Release Date: March 14, 2003
Starring: Frankie Muniz, Hilary Duff, Angie Harmon, Keith David, Arnold Vosloo, Ian McShane
Directed by: Harald Zwart
Written by: Zack Stentz, Ashley Miller, Scott Alexander, Larry Karaszewski
Distributed by: Metro-Goldwyn-Mayer
MPAA Rating: PG (action violence, mild language, some sensual content)
If it wasn’t for the James Bond franchise and a few of those Hannibal Lecter movies, MGM very likely would have gone under by now. In 2002, they vowed to stick to smaller, safer productions like Barbershop and Legally Blonde to help heal the wounds caused by a large string of flops (including Windtalkers and Rollerball). The studio thus presents Agent Cody Banks as their answer to the Spy Kids craze and as a desperate attempt to milk every possible dollar from their 007 property. But the only thing it does successfully is to remove all doubt that the secret agent genre should be reserved for those who've reached puberty.
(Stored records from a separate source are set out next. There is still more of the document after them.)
Fixpoint each {A B} (f : A → ST World B) (l : list A) : ST World (list B) :=
  match l with
  | [] => mret []
  | x :: l' => y ← f x; ys ← each f l'; mret (y :: ys)
  end.

Section authority.
Context (sha256 : string → string) (float_repr : Q → string).

Definition pair_json (kv : string * string) : json := JArr [JStr (fst kv); JStr (snd kv)].
Definition binding_pairs (l : list (string * string)) : list (string * string) :=
  sorted_by (λ a b, texts_compare [fst a; snd a] [fst b; snd b]) l.
Definition authority_binding (h : Hosts) : ST World string :=
  _ ← demands (λ w, ho_maximum_digest h =s au_maximum_digest (wo_authority w))
        (ValueError "approval operator maximum changed");
  sources ← gets (λ w, au_sources (wo_authority w));
  pairs ← each (λ kv, d ← on_source (snd kv) (binding_digest sha256 float_repr
                                                  (ho_source h (snd kv)));
                      mret (fst kv, d)) sources;
  gets (λ w, let a := wo_authority w in
    digest sha256 float_repr
      (JArr [JStr (au_nonce a); JInt (au_generation a); JStr (au_maximum_digest a);
             JArr (map pair_json (binding_pairs pairs))])).

Definition add_source (key : string) (r : ref) (a : ApprovalAuthority) : ApprovalAuthority :=
  {| au_operator := au_operator a; au_maximum_digest := au_maximum_digest a;
     au_nonce := au_nonce a; au_limit := au_limit a; au_generation := au_generation a + 1;
     au_sources := au_sources a ++ [(key, r)] |}.
Definition enroll (h : Hosts) (source operator : ref) : ST World unit :=
  _ ← demands (λ w, bool_decide (operator = au_operator (wo_authority w))
                    && match wo_sources w !! source with
                       | Some s => bool_decide (_operator s = operator)
                       | None => false
                       end && ho_barrier h source)
        (ValueError "original protected approval authority enrollment required");
  _ ← authority_binding h;
  _ ← demands (λ w, let a := wo_authority w in
                (en_maximum_digest (ho_source h source) =s au_maximum_digest a)
                && negb (mem (ho_key h source) (map fst (au_sources a)))
                && (length (au_sources a) <? au_limit a)%nat)
        (ValueError "approval source maximum, identity or capacity mismatch");
  existing ← gets (λ w, map snd (au_sources (wo_authority w)));
  _ ← each (λ r, on_source r (fence operator)) existing;
  _ ← on_source source (fence operator);
  assigns (λ w, set_authority (add_source (ho_key h source) source (wo_authority w)) w).

Definition accepts (h : Hosts) (proof : ApprovalSatisfaction) : ST World bool :=
  catches (
    _ ← authority_binding h;
    gets (λ w, bool_decide (dict_get (ho_key h (sat_source proof)) (au_sources (wo_authority w))
                            = Some (sat_source proof)))) false.
End authority.

(** ** Enrolling a source fences every enrolled source, all or nothing *)

#[local] Open Scope py_scope.
#[local] Open Scope Z_scope.

(** The enrolled sources exist, have the operator of the authority and are
    listed under the keys of their hosts, each key once. *)
Record enrolled (h : Hosts) (w : World) : Prop := {
  en_exists key r : (key, r) ∈ au_sources (wo_authority w) →
    ho_key h r = key ∧
    ∃ s, wo_sources w !! r = Some s ∧ _operator s = au_operator (wo_authority w);
  en_keys : NoDup (map fst (au_sources (wo_authority w)));
  en_bound : (length (au_sources (wo_authority w)) ≤ au_limit (wo_authority w))%nat }.

Lemma enrolled_refs h w : enrolled h w → NoDup (map snd (au_sources (wo_authority w))).
Proof.
  intros [Hex Hnd _]. induction (au_sources (wo_authority w)) as [|[k r] l IH]; [constructor|].
  cbn in *. apply NoDup_cons in Hnd as [Hk Hnd]. apply NoDup_cons. split.
  - intros ([k' r'] & E & Hin)%list_elem_of_fmap. cbn in E. subst r'. apply Hk.
    destruct (Hex k r) as [E1 _]; [left|]. destruct (Hex k' r) as [E2 _]; [by right|].
    rewrite <- E1, E2. by apply (list_elem_of_fmap_2 fst) in Hin.
  - apply IH; [|done]. intros key x Hx. apply Hex. by right.
Qed.

(** What [fence] leaves of a source. *)
Definition fenced_source (s : ApprovalSource) : ApprovalSource :=
  set_leases (fenced <$> _leases s) (set_generation (_generation s + 1) s).
Lemma fence_runs operator s :
  _operator s = operator → fence operator s = (fenced_source s, Ok Nothing).
Proof.
  intros E. unfold fence, _operator_check. cbv [mbind ST_bind demands assigns mret ST_ret].
  rewrite E. by rewrite bool_decide_eq_true_2.
Qed.

Lemma fence_each operator l w :
  NoDup l → (∀ r, r ∈ l → ∃ s, wo_sources w !! r = Some s ∧ _operator s = operator) →
  ∃ w' x, each (λ r, on_source r (fence operator)) l w = (w', Ok x) ∧
    wo_authority w' = wo_authority w ∧
    ∀ r, wo_sources w' !! r =
      if bool_decide (r ∈ l) then fenced_source <$> wo_sources w !! r else wo_sources w !! r.
Proof.
  induction l as [|r l IH] in w |- *; intros Hnd Hl.
  { exists w, []. split_and!; [done..|]. intros r. by case_bool_decide as E; [apply elem_of_nil in E|]. }
  apply NoDup_cons in Hnd as [Hr Hnd]. destruct (Hl r) as (s & Hs & Hop); [left|].
  set (w1 := {| wo_authority := wo_authority w;
                wo_sources := <[r := fenced_source s]> (wo_sources w) |}).
  destruct (IH w1 Hnd) as (w' & x & E & Ha & Hall).
  { intros q Hq. destruct (Hl q) as (t & Ht & Hto); [by right|]. exists t.
    cbn. rewrite lookup_insert_ne by (by intros ->). done. }
  exists w', (Nothing :: x). split_and!; [|exact Ha|].
  - cbn [each]. cbv [mbind ST_bind]. unfold on_source at 1.
    rewrite Hs, (fence_runs operator s Hop). fold w1. rewrite E. done.
  - intros q. rewrite Hall. cbn [wo_sources w1]. destruct (decide (q = r)) as [->|Hne].
    + rewrite (bool_decide_eq_false_2 (r ∈ l)), bool_decide_eq_true_2 by (done || left).
      by rewrite lookup_insert_eq, Hs.
    + rewrite lookup_insert_ne by done.
      by rewrite (bool_decide_ext (q ∈ r :: l) (q ∈ l)) by (rewrite elem_of_cons; naive_solver).
Qed.

Section facts.
Context (sha256 : string → string) (float_repr : Q → string).

(** Reading the binding of the sources changes nothing. *)
Lemma binding_digest_reads e s s' r : binding_digest sha256 float_repr e s = (s', r) → s' = s.
Proof.
  unfold binding_digest, _configuration. cbv [mbind ST_bind demands gets].
  destruct (guard_or _ _); [|by intros [= <- _]]. destruct (guard_or _ _); by intros [= <- _].
Qed.
Lemma authority_binding_reads h w w' r :
  authority_binding sha256 float_repr h w = (w', r) → w' = w.
Proof.
  assert (∀ l v v' x, each (λ kv : string * ref, d ← on_source (snd kv) (binding_digest sha256 float_repr
      (ho_source h (snd kv))); mret (fst kv, d)) l v = (v', x) → v' = v) as Heach.
  { induction l as [|[k q] l IH]; intros v v' x; cbn [each]; cbv [mret ST_ret]; [by intros [= <- _]|].
    cbv [mbind ST_bind]. unfold on_source at 1. cbn [fst snd].
    destruct (wo_sources v !! q) as [s|] eqn:Hs; [|by intros [= <- _]].
    destruct (binding_digest _ _ _ s) as [s' y] eqn:Eb. apply binding_digest_reads in Eb as ->.
    rewrite (insert_id (wo_sources v) q s Hs). destruct v as [a m]. cbn [wo_authority wo_sources] in *.
    destruct y as [d|e]; [|by intros [= <- _]].
    destruct (each _ l _) as [v2 [ys|e]] eqn:E2; apply IH in E2 as ->; by intros [= <- _]. }
  unfold authority_binding. cbv [mbind ST_bind demands gets].
  destruct (guard_or _ _); [|by intros [= <- _]].
  destruct (each _ _ w) as [v [ys|e]] eqn:E; apply Heach in E as ->; by intros [= <- _].
Qed.

Lemma fenced_state row : ex_state (fenced row) = "settled" ∨ ex_state (fenced row) = "fenced".
Proof.
  unfold fenced. destruct (String.eqb_spec (ex_state row) "settled"); [by left|by right].
Qed.
(** What a fenced source grants: its leases are over, and what was issued before
    is dead. *)
Lemma fenced_source_final s :
  (∀ l x, _leases (fenced_source s) !! l = Some x → ex_state x = "settled" ∨ ex_state x = "fenced") ∧
  (∀ e proof row t, sn_generation row ≤ _generation s →
     _alive sha256 float_repr e proof row (fenced_source s) ≠ (t, Ok true)).
Proof.
  split.
  - intros l x. cbn. rewrite lookup_fmap. destruct (_leases s !! l); [|done]. cbn.
    intros [= <-]. apply fenced_state.
  - intros e proof row t Hle H. apply alive_true in H as (_ & _ & _ & Hg & _). cbn in Hg. lia.
Qed.

(** The world after an enrolment. *)
Record enrolment (h : Hosts) (source : ref) (w w' : World) : Prop := {
  em_authority : wo_authority w' = add_source (ho_key h source) source (wo_authority w);
  em_sources r : wo_sources w' !! r =
    if bool_decide (r ∈ map snd (au_sources (wo_authority w)) ++ [source])
    then fenced_source <$> wo_sources w !! r else wo_sources w !! r;
  em_source : ∃ s, wo_sources w !! source = Some s ∧ _operator s = au_operator (wo_authority w);
  em_key : ho_key h source ∉ map fst (au_sources (wo_authority w));
  em_room : (length (au_sources (wo_authority w)) < au_limit (wo_authority w))%nat }.

Lemma enroll_runs h source operator w :
  enrolled h w →
  match enroll sha256 float_repr h source operator w with
  | (w', Err _) => w' = w
  | (w', Ok _) => enrolment h source w w'
  end.
Proof.
  intros Hen. unfold enroll. cbv [mbind ST_bind demands gets assigns].
  destruct (guard_or _ _) as [[]|e] eqn:Hg; [apply guard_or_ok in Hg|done].
  destruct (authority_binding _ _ h w) as [w1 [d|e]] eqn:Hb;
    apply authority_binding_reads in Hb as ->; [|done].
  destruct (guard_or _ _) as [[]|e] eqn:Hg2; [apply guard_or_ok in Hg2|done].
  cbv zeta in Hg2. split_bools. subst operator.
  destruct (wo_sources w !! source) as [s0|] eqn:Hs0; [|done]. split_bools.
  set (sources := au_sources (wo_authority w)) in *.
  assert (ho_key h source ∉ map fst sources) as Hfresh by (rewrite <- mem_elem_of; congruence).
  assert (source ∉ map snd sources) as Hnew.
  { intros ([k r] & E & Hin)%list_elem_of_fmap. cbn in E. subst r. apply Hfresh.
    destruct (en_exists h w Hen k source Hin) as [-> _]. by apply (list_elem_of_fmap_2 fst) in Hin. }
  destruct (fence_each (au_operator (wo_authority w)) (map snd sources) w) as (w2 & x & E & Ha & Hall).
  { by eapply enrolled_refs. }
  { intros r ([k q] & E & Hin)%list_elem_of_fmap. cbn in E. subst q.
    by destruct (en_exists h w Hen k r Hin) as [_ ?]. }
  rewrite E. unfold on_source. rewrite (Hall source), bool_decide_eq_false_2, Hs0 by done.
  rewrite fence_runs by done. split; cbn; [by rewrite Ha| |by exists s0|done|].
  - intros r. destruct (decide (r = source)) as [->|Hne].
    + rewrite lookup_insert_eq, bool_decide_eq_true_2, Hs0; [done|].
      apply elem_of_app. right. by apply list_elem_of_singleton.
    + rewrite lookup_insert_ne by done. rewrite Hall. fold sources.
      by rewrite (bool_decide_ext (r ∈ map snd sources ++ [source]) (r ∈ map snd sources))
        by (rewrite elem_of_app, list_elem_of_singleton; naive_solver).
  - fold sources. by apply Nat.ltb_lt.
Qed.

Lemma enrolment_enrolled h source w w' : enrolled h w → enrolment h source w w' → enrolled h w'.
Proof.
  intros [Hex Hnd Hb] [Ha Hs (s0 & Hs0 & Hop) Hk Hr].
  split; rewrite Ha; cbn [add_source au_sources au_operator au_limit].
  - intros key r Hkr. rewrite Hs, bool_decide_eq_true_2.
    2:{ apply (list_elem_of_fmap_2 snd) in Hkr. by rewrite map_app in Hkr. }
    apply elem_of_app in Hkr as [Hkr|Hkr%list_elem_of_singleton]; [|injection Hkr as -> ->].
    + destruct (Hex key r Hkr) as (? & s & -> & ?). split; [done|]. by eexists.
    + split; [done|]. rewrite Hs0. by eexists.
  - rewrite map_app. apply NoDup_app. split_and!; [done| |apply NoDup_singleton].
    intros k Hin ->%list_elem_of_singleton. done.
  - rewrite length_app. cbn. lia.
Qed.

(** C14: Enrolment is all or nothing: it either raises and leaves every source
    and the authority as they were, or it adds the source under the key of its
    host, within the bound, takes the authority to its next generation and
    fences every enrolled source with the new one, whose leases are then all
    settled or fenced and whose earlier satisfactions are never alive again;
    the sources that are not enrolled are not touched. *)
Theorem enroll_fences_all h source operator w :
  enrolled h w →
  match enroll sha256 float_repr h source operator w with
  | (w', Err _) => w' = w
  | (w', Ok _) =>
      enrolled h w' ∧
      au_sources (wo_authority w') = au_sources (wo_authority w) ++ [(ho_key h source, source)] ∧
      au_generation (wo_authority w') = au_generation (wo_authority w) + 1 ∧
      (∀ r, r ∉ map snd (au_sources (wo_authority w')) →
         wo_sources w' !! r = wo_sources w !! r) ∧
      (∀ key r, (key, r) ∈ au_sources (wo_authority w') → ∃ s s',
         wo_sources w !! r = Some s ∧ wo_sources w' !! r = Some s' ∧
         _generation s' = _generation s + 1 ∧ _issued s' = _issued s ∧ _used s' = _used s ∧
         (∀ l x, _leases s' !! l = Some x → ex_state x = "settled" ∨ ex_state x = "fenced") ∧
         (∀ e proof row t, sn_generation row ≤ _generation s →
            _alive sha256 float_repr e proof row s' ≠ (t, Ok true)))
  end.
Proof.
  intros Hen. pose proof (enroll_runs h source operator w Hen) as H.
  destruct (enroll _ _ h source operator w) as [w' [u|e]]; [|exact H].
  pose proof (enrolment_enrolled h source w w' Hen H) as Hen'. split; [exact Hen'|].
  destruct H as [Ha Hs _ _ _].
  assert (map snd (au_sources (wo_authority w'))
          = map snd (au_sources (wo_authority w)) ++ [source]) as Hrefs.
  { rewrite Ha. cbn. by rewrite map_app. }
  split_and!; [by rewrite Ha..| |].
  - intros r Hr. rewrite Hrefs in Hr. by rewrite Hs, bool_decide_eq_false_2.
  - intros key r Hkr. destruct (en_exists h w' Hen' key r Hkr) as (_ & s' & Hs' & _).
    apply (list_elem_of_fmap_2 snd) in Hkr. change (snd <$> ?l) with (map snd l) in Hkr.
    rewrite Hrefs in Hkr. cbn [snd] in Hkr.
    rewrite Hs, bool_decide_eq_true_2 in Hs' by done.
    destruct (wo_sources w !! r) as [s|] eqn:E; [|discriminate Hs']. injection Hs' as <-.
    exists s, (fenced_source s). rewrite Hs, bool_decide_eq_true_2, E by done.
    destruct (fenced_source_final s). by split_and!.
Qed.
End facts.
Frankie Muniz plays Cody Banks, a 15-year-old genius who has apparently received training from a super-top-secret branch of the CIA. Don’t ask why the government would train young teenagers to master mortal combat, stunt driving, and high-tech gadgetry to battle super villains. The reason behind this whole setup is never given, nor even hinted at, so you may as well do what director Harald Zwart and his team ofscreenwriters want you to do: don’t even bother thinking about it.
Instead, focus on the charm and adventure of the story, or lack thereof. The world is about to be in deep trouble if a certain madman (Ian McShane) and his henchman (Arnold Voslo) aquire a certain scientist’s latest creation -- a frozen substance that, when it melts, is programmed to eat away at anything it touches, thus producing a threat to national security. Rather than sending the country’s best adult agent to do the job, the CIA calls on Cody Banks to become close to the scientist’s 15-year-old daughter (Hilary Duff) and secretly retrieve the dangeous material himself.
But the movie is directed towards kids, you say? Prepubescent youngsters who spend their empty afternoons watching it may be entranced for the duration of the film's excessive 105-minute running time, but it’s more than likely that they’ll forget everything about Cody Banks ten minutes afterward. That is, if their parents even allow them to watch the whole thing before they deem it inappopriate for anyone under the age of 13.
Trying to pass itself off as a young James Bond story, there’s everything from slick spy gear to crass innuendo, and the latter is what parents should worry about. There are several instances of this, but one scene sums it up perfectly -- a sexy female agent (Angie Harmon) wearing a tight leather suit and baring plenty of cleavage lets herself into the boys’ locker room to recruit Cody. As you would expect, she is subject to several advances from a handful of half-naked boys. It’s a scene that might work in a Steven Seagal flick or maybe even a James Bond film, where everyone in the situation is an adult, but in Cody Banks it's absolutely indecent.
This is certainly no way to make a family adventure film, especially for those expecting a new version of Spy Kids. And anyone looking for ultra-cool spy trinkets and memorable villains are facing a big disappointment as well. Cody has a stylish BMW skateboard (among one or two other toys) that he uses maybe once, and the over-the-top super-villain and his physically disfigured henchman (a requisite for most evil sidekicks) are both ineffective and embarrassing in their roles. One 007 tribute almost works, though -- the part of the amusing gadgets expert (played by the funny Darrell Hammond).
But Pierce Brosnan himself couldn’t have saved Agent Cody Banks, even with a team of the best from Her Majesty’s Secret Service behind him. In fact, the only viewers who won’t be ashamed of seeing it are too immature for its suggestiveness, and thus the film is a failure all the way around.